Lipid number asymmetry: The hidden dimension of mammalian plasma membranes

The transbilayer distribution of lipids in mammalian plasma membranes (PMs) is functionally important and incompletely understood. It is generally assumed that the two leaflets of lipid bilayers must contain similar numbers of phospholipids (PLs) due to the constraint that their areas must be evenly matched. Contrary to this assumption, our recent detailed lipidomics analysis of live human erythrocytes reveals a large phospholipid imbalance between PM leaflets, with the cytoplasmic leaflet possessing almost 2-fold more PLs than the exoplasmic one. This surprising finding challenges our understanding of living membrane organization and structure.

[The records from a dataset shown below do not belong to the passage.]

Definition px_lsof : string := Join nl ["p301"; "cCursor\x20Helper"; "n127.0.0.1:5000->1.2.3.4:443"; "n*:80 (LISTEN)";
  "p302"; "n[::1]:80->[::1]:5"; "p401"; "ccurl"; "n*:*"; "n10.0.0.1:9->2.2.2.2:443"].

Example px_parsed : (λ p, (PID p, pName p, Ports p)) <$> parseLsofFields px_lsof =
  [(302%Z, "", [80%Z]); (401%Z, "curl", [9%Z]); (301%Z, "Cursor\x20Helper", [80%Z; 5000%Z])].
Proof. vm_compute. reflexivity. Qed.

Example px_apps :
  let '(ppid, name) := parsePSPpid px_ps in
  (λ a, (aPID a, aName a, portsString (aPorts a), Children a)) <$> groupApps (parseLsofFields px_lsof) ppid name =
  [(401%Z, "curl", ":9", 0%nat); (300%Z, "Cursor", ":80 :5000", 2%nat)].
Proof. vm_compute. reflexivity. Qed.

(** A cycle of parents does not hang the walk. *)
Example px_cycle :
  appRoot 5 (<[5%Z := 6%Z]> {[6%Z := 5%Z]}) (<[5%Z := "App"]> {[6%Z := "App Helper (GPU)"]}) = 6%Z.
Proof. vm_compute. reflexivity. Qed.

Example px_stat : (parseStatPPID "42 (a b) c) S 7 1", parseStatPPID "42 (a)", parseStatPPID "x") = (7%Z, 0%Z, 0%Z).
Proof. vm_compute. reflexivity. Qed.

Lemma groupApps_partitions_witness :
  let '(ppid, name) := parsePSPpid px_ps in
  Sorted app_le (groupApps (parseLsofFields px_lsof) ppid name).
Proof.
  destruct (parsePSPpid px_ps) as [ppid name] eqn:E.
  apply (groupApps_partitions ppid name (parseLsofFields px_lsof)).
  injection E as <- <-. apply (bool_decide_unpack _). vm_compute. exact I.
Defined.

End Proclist.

Extensive atomistic simulations guided by the lipidomics data reveals that a large PL imbalance between PM leaflets can be sustained via highly asymmetric distribution of cholesterol. We confirm that cholesterol increases membrane tolerance for PL imbalances in model membranes and cells. Driven by preferential interactions with saturated lipids and its tendency to 'fill gaps', we show that cholesterol is poised for enrichment in the PM exoplasmic leaflet and confirm this prediction in live red blood cells using a novel FRET-based assay. The resulting lipid number asymmetries give rise to unique PM biophysical properties including differential permeability of the two bilayer leaflets and substantial differential stress. Thus, lipid number asymmetry of major membrane constituents presents a largely unexplored dimension of membrane organization.